# [Required work]
Your answer must be an exact transcription of the lines from the line with "(** The reference" through the final line of the data.

# [Data to examine]
----------------------------------------
(* ===== verification/Lifecycle.v ===== *)
(** * Lifecycle: states of memory records

    Models [services/memory_lifecycle.py] and the operations of
    [services/memory_service.py] that write records or change their state, with
    the endpoints [tombstone_memory_record] and [get_memory_by_hash] of
    [api/memory.py].  Time is in microseconds.  A row's [created_at] is set by
    the database and never changes: it is a function of the row's identifier.
    [trust] is the trust column of the agents, [float_of] the number that a
    stored confidence denotes, [embeds] says whether the embedding service
    answers.  A query without an order returns rows in order of insertion.  The
    Redis cache of query results and published events are not modelled. *)

From Stdlib Require Import Ascii NArith ZArith Lia Floats.SpecFloat.
From stdpp Require Import base tactics strings gmap relations list.
From S2P Require Gossip.
From S2P Require Import Prelude PyStr Dict Base58 Json Did PyVal PyFloat Merkle Uuid Signer Crdt Sync.

#[local] Open Scope nat_scope.

(** ** Decisions *)

Definition _DEFAULT_HISTORICAL_AFTER_HOURS : Z := 2160.
Definition _DEFAULT_TOMBSTONE_GRACE_HOURS : Z := 24.
Definition _TOMBSTONE_METADATA_MARKER : string := "tombstone".

(** The doubles nearest to 0.05 and 0.01 *)
Definition _DEFAULT_SUPERSEDE_TRUST_DELTA : spec_float := S754_finite false 7205759403792794 (-57).
Definition f0_01 : spec_float := S754_finite false 5764607523034235 (-59).

Record SupersedeDecision := { supersede : bool; target_hashes : list string }.

Definition neutral (t : option spec_float) : spec_float := default float_half t.

Definition outranks (new_trust trust_delta : spec_float) (trusts : gmap string (option spec_float)) (h : string) : bool :=
  f_ge new_trust (f_add (neutral (default None (trusts !! h))) trust_delta).

Definition decide_supersede (new_author_trust : option spec_float) (new_parent_hashes : list string)
    (parent_author_trusts : gmap string (option spec_float)) (trust_delta : spec_float) : SupersedeDecision :=
  match new_parent_hashes with
  | [] => {| supersede := false; target_hashes := [] |}
  | _ =>
      let target := filter (λ h, outranks (neutral new_author_trust) trust_delta parent_author_trusts h = true)
                      new_parent_hashes in
      match target with
      | [] => {| supersede := false; target_hashes := [] |}
      | _ => {| supersede := true; target_hashes := target |}
      end
  end.

Definition HOUR : Z := 3600000000.

(** [(reference - created).total_seconds() / 3600.0] *)
Definition age_hours (now created : Z) : spec_float :=
  f_div (f_div (f_of_Z (now - created)) (f_of_Z 1000000)) (f_of_Z 3600).

Definition live (s : RecordState) : bool := match s with ACTIVE | SUPERSEDED => true | _ => false end.

Definition is_archive_candidate (s : RecordState) (created_at now archive_after_hours : Z) : bool :=
  live s && f_ge (age_hours now created_at) (f_of_Z archive_after_hours).

Definition is_tombstone_gc_eligible (s : RecordState) (created_at now grace_hours : Z) : bool :=
  bool_decide (s = TOMBSTONED) && f_ge (age_hours now created_at) (f_of_Z grace_hours).

Inductive memory_exn :=
  | TombstoneAuthError
  | NotFoundError
  | EmbeddingError
  | StoreExn (e : crdt_error).

Definition assert_can_tombstone (requesting_did target_author_did : option string) (target_state : RecordState)
    : res memory_exn unit :=
  raise_if (bool_decide (target_state = TOMBSTONED)) TombstoneAuthError ;!
  raise_if (bool_decide (target_author_did = None)) TombstoneAuthError ;!
  raise_if (bool_decide (requesting_did = None)) TombstoneAuthError ;!
  raise_if (negb (bool_decide (requesting_did = target_author_did))) TombstoneAuthError.

Definition build_tombstone_metadata (target_hash : string) (reason : option string)
    (extra : option (list (pykey * json))) : list (pykey * json) :=
  let meta := default [] extra in
  let meta := dict_set (KStr _TOMBSTONE_METADATA_MARKER) (JBool true) meta in
  let meta := dict_set (KStr "tombstone_target") (JStr target_hash) meta in
  match reason with
  | Some r => if str_empty r then meta else dict_set (KStr "tombstone_reason") (JStr r) meta
  | None => meta
  end.

Definition is_tombstone_record (metadata : option (list (pykey * json))) : bool :=
  match metadata with
  | Some m => match dict_get (KStr _TOMBSTONE_METADATA_MARKER) m with Some (JBool true) => true | _ => false end
  | None => false
  end.

Definition tombstone_target_hash (metadata : option (list (pykey * json))) : option string :=
  if is_tombstone_record metadata then
    match dict_get (KStr "tombstone_target") (default [] metadata) with
    | Some (JStr s) => if str_empty s then None else Some s
    | _ => None
    end
  else None.

Definition tombstone_memory_type : MemoryType := META.

Record GCRunPolicy := {
  tombstone_grace_hours : Z;
  archive_active_after_hours : Z;
  low_confidence_threshold : spec_float;
  hard_delete_max_age_hours : option Z;
  cache_max_entries : option Z;
}.

Definition default_policy (max_age_hours : option Z) (min_confidence : spec_float) : GCRunPolicy := {|
  tombstone_grace_hours := _DEFAULT_TOMBSTONE_GRACE_HOURS;
  archive_active_after_hours := _DEFAULT_HISTORICAL_AFTER_HOURS;
  low_confidence_threshold := min_confidence; hard_delete_max_age_hours := max_age_hours;
  cache_max_entries := None |}.

Definition archive_cutoff (p : GCRunPolicy) (now : Z) : Z := (now - archive_active_after_hours p * HOUR)%Z.
Definition tombstone_cutoff (p : GCRunPolicy) (now : Z) : Z := (now - tombstone_grace_hours p * HOUR)%Z.

(** ** Rows *)

Definition is_signed (r : MemoryRecord) : bool :=
  bool_decide (is_Some (content_hash r)) && bool_decide (is_Some (signature r)).

(** [row.record_state = s] *)
Definition set_state (s : RecordState) (r : MemoryRecord) : MemoryRecord := {|
  memory_id := memory_id r; workflow_id := workflow_id r; source_agent_id := source_agent_id r;
  memory_type := memory_type r; content := content r; metadata_ := metadata_ r; confidence := confidence r;
  version := version r; parent_version_id := parent_version_id r; author_did := author_did r;
  parent_hashes := parent_hashes r; signature := signature r; content_hash := content_hash r;
  record_state := s; expires_at := expires_at r |}.

Definition set_confidence (c : pyfloat) (r : MemoryRecord) : MemoryRecord := {|
  memory_id := memory_id r; workflow_id := workflow_id r; source_agent_id := source_agent_id r;
  memory_type := memory_type r; content := content r; metadata_ := metadata_ r; confidence := c;
  version := version r; parent_version_id := parent_version_id r; author_did := author_did r;
  parent_hashes := parent_hashes r; signature := signature r; content_hash := content_hash r;
  record_state := record_state r; expires_at := expires_at r |}.

Definition set_parent (p : option uuid) (r : MemoryRecord) : MemoryRecord := {|
  memory_id := memory_id r; workflow_id := workflow_id r; source_agent_id := source_agent_id r;
  memory_type := memory_type r; content := content r; metadata_ := metadata_ r; confidence := confidence r;
  version := version r; parent_version_id := p; author_did := author_did r;
  parent_hashes := parent_hashes r; signature := signature r; content_hash := content_hash r;
  record_state := record_state r; expires_at := expires_at r |}.

(** Assignments to the rows that satisfy [P] *)
Definition update (P : MemoryRecord → bool) (f : MemoryRecord → MemoryRecord) (n : node) : node :=
  set_records (map (λ r, if P r then f r else r) (records n)) n.

(** The same for the first [k] of them: a query with a limit *)
Fixpoint update_first (k : nat) (P : MemoryRecord → bool) (f : MemoryRecord → MemoryRecord)
    (rs : list MemoryRecord) : list MemoryRecord :=
  match rs with
  | [] => []
  | r :: rs =>
      if P r then match k with O => r :: rs | S k => f r :: update_first k P f rs end
      else r :: update_first k P f rs
  end.

(** The foreign key of a row whose parent is deleted becomes null. *)
Definition orphan (gone : list uuid) (r : MemoryRecord) : MemoryRecord :=
  match parent_version_id r with
  | Some p => if decide (p ∈ gone) then set_parent None r else r
  | None => r
  end.

(** [DELETE ... RETURNING] *)
Definition delete_rows (P : MemoryRecord → bool) (n : node) : node * nat :=
  let gone := map memory_id (filter (λ r, P r = true) (records n)) in
  (set_records (map (orphan gone) (filter (λ r, P r = false) (records n))) n, length gone).

Record MemoryWriteRequest := {
  mw_workflow_id : uuid;
  mw_source_agent_id : option uuid;
  mw_memory_type : MemoryType;
  mw_content : string;
  mw_confidence : pyfloat;
  mw_metadata : option (list (pykey * json));
  mw_parent_version_id : option uuid;
  mw_ttl_hours : option Z;
  mw_author_did : option string;
  mw_parent_hashes : option (list string);
  mw_content_hash : option string;
  mw_signature : option string;
}.

Section service.
Context (sha256 : string → list Byte.byte) `{Ed25519}.
Context (created_at : uuid → Z) (trust : uuid → option spec_float) (float_of : pyfloat → spec_float).

Definition created (r : MemoryRecord) : Z := created_at (memory_id r).

Definition _load_by_hash : string → node → option MemoryRecord := _fetch_by_hash.

Definition _get_memory (id : uuid) (n : node) : res memory_exn MemoryRecord :=
  res_of_option NotFoundError (snd <$> list_find (λ r, memory_id r = id) (records n)).

Definition _author_trust (agent : option uuid) : option spec_float := agent ≫= trust.

(** ** Writing *)

Definition CONFLICT_WINDOW : Z := 5000000.

Definition conflicting (wid agent : uuid) (t : MemoryType) (now : Z) (r : MemoryRecord) : bool :=
  bool_decide (workflow_id r = Some wid) && bool_decide (source_agent_id r = Some agent) &&
  bool_decide (memory_type r = t) && (now - CONFLICT_WINDOW <=? created r)%Z.

(** [ORDER BY created_at DESC LIMIT 1] *)
Definition newest (rs : list MemoryRecord) : option MemoryRecord :=
  foldl (λ best r, match best with
                   | Some b => if (created b <=? created r)%Z then Some r else best
                   | None => Some r
                   end) None rs.

Definition _check_conflict (wid agent : uuid) (t : MemoryType) (now : Z) (n : node) : option MemoryRecord :=
  newest (filter (λ r, conflicting wid agent t now r = true) (records n)).

Definition parent_rows (new_record : MemoryRecord) (n : node) : list MemoryRecord :=
  filter (λ r, from_option (λ h, bool_decide (h ∈ parent_hashes new_record)) false (content_hash r) = true) (records n).

Definition parent_trusts (rows : list MemoryRecord) : gmap string (option spec_float) :=
  foldl (λ m r, match content_hash r with Some h => <[h := _author_trust (source_agent_id r)]> m | None => m end) ∅ rows.

(** [parent.content_hash in target_hashes and parent.record_state == ACTIVE] *)
Definition flips (targets : list string) (r : MemoryRecord) : bool :=
  from_option (λ h, bool_decide (h ∈ targets)) false (content_hash r) && bool_decide (record_state r = ACTIVE).

Definition apply_supersede_rules (new_record : MemoryRecord) (n : node) : node * list MemoryRecord :=
  match parent_hashes new_record with
  | [] => (n, [])
  | _ =>
      if from_option str_empty true (author_did new_record) then (n, [])
      else
        let decision := decide_supersede (_author_trust (source_agent_id new_record)) (parent_hashes new_record)
                          (parent_trusts (parent_rows new_record n)) _DEFAULT_SUPERSEDE_TRUST_DELTA in
        match parent_rows new_record n with
        | [] => (n, [])
        | rows =>
            if supersede decision then
              (update (flips (target_hashes decision)) (set_state SUPERSEDED) n,
               map (set_state SUPERSEDED) (filter (λ r, flips (target_hashes decision) r = true) rows))
            else (n, [])
        end
  end.

Definition write_of_request (data : MemoryWriteRequest) (v : Z) (expiry : option Z) : write := {|
  w_workflow_id := Some (mw_workflow_id data); w_memory_type := mw_memory_type data; w_content := mw_content data;
  w_confidence := mw_confidence data; w_metadata := mw_metadata data; w_parent_hashes := mw_parent_hashes data;
  w_author_did := mw_author_did data; w_source_agent_id := mw_source_agent_id data; w_keypair := None;
  w_precomputed_hash := mw_content_hash data; w_precomputed_signature := mw_signature data; w_version := v;
  w_parent_version_id := mw_parent_version_id data; w_expires_at := expiry; w_record_state := ACTIVE |}.

(** The record is put; a signed one may supersede its parents. *)
Definition write_new (new_id : uuid) (race : list MemoryRecord) (data : MemoryWriteRequest) (v now : Z) (n : node)
    : res memory_exn (MemoryRecord * node) :=
  let expiry := mw_ttl_hours data ≫= λ h, if (h =? 0)%Z then None else Some (now + h * HOUR)%Z in
  p <~ res_catch (put sha256 new_id race (write_of_request data v expiry) n) (λ e, Err (StoreExn e));
  Ok (p.1, if is_signed p.1 then (apply_supersede_rules p.1 p.2).1 else p.2).

Definition write_memory (embeds : bool) (new_id : uuid) (race : list MemoryRecord) (data : MemoryWriteRequest)
    (now : Z) (n : node) : res memory_exn (MemoryRecord * node) :=
  raise_if (negb embeds) EmbeddingError ;!
  v <~ match mw_parent_version_id data with
       | Some p => parent <~ _get_memory p n; Ok (version parent + 1)%Z
       | None => Ok 1%Z
       end;
  let conflict := mw_source_agent_id data ≫= λ agent,
        _check_conflict (mw_workflow_id data) agent (mw_memory_type data) now n in
  match conflict with
  | Some existing =>
      if f_le (float_of (mw_confidence data)) (float_of (confidence existing)) then Ok (existing, n)
      else write_new new_id race data v now n
  | None => write_new new_id race data v now n
  end.
(** ** Deleting *)

(** The reference to a row that was loaded is its primary key. *)
Definition same_row (r x : MemoryRecord) : bool := bool_decide (memory_id x = memory_id r).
----------------------------------------
# [Result of this exercise]
(** The reference to a row that was loaded is its primary key. *)
Definition same_row (r x : MemoryRecord) : bool := bool_decide (memory_id x = memory_id r).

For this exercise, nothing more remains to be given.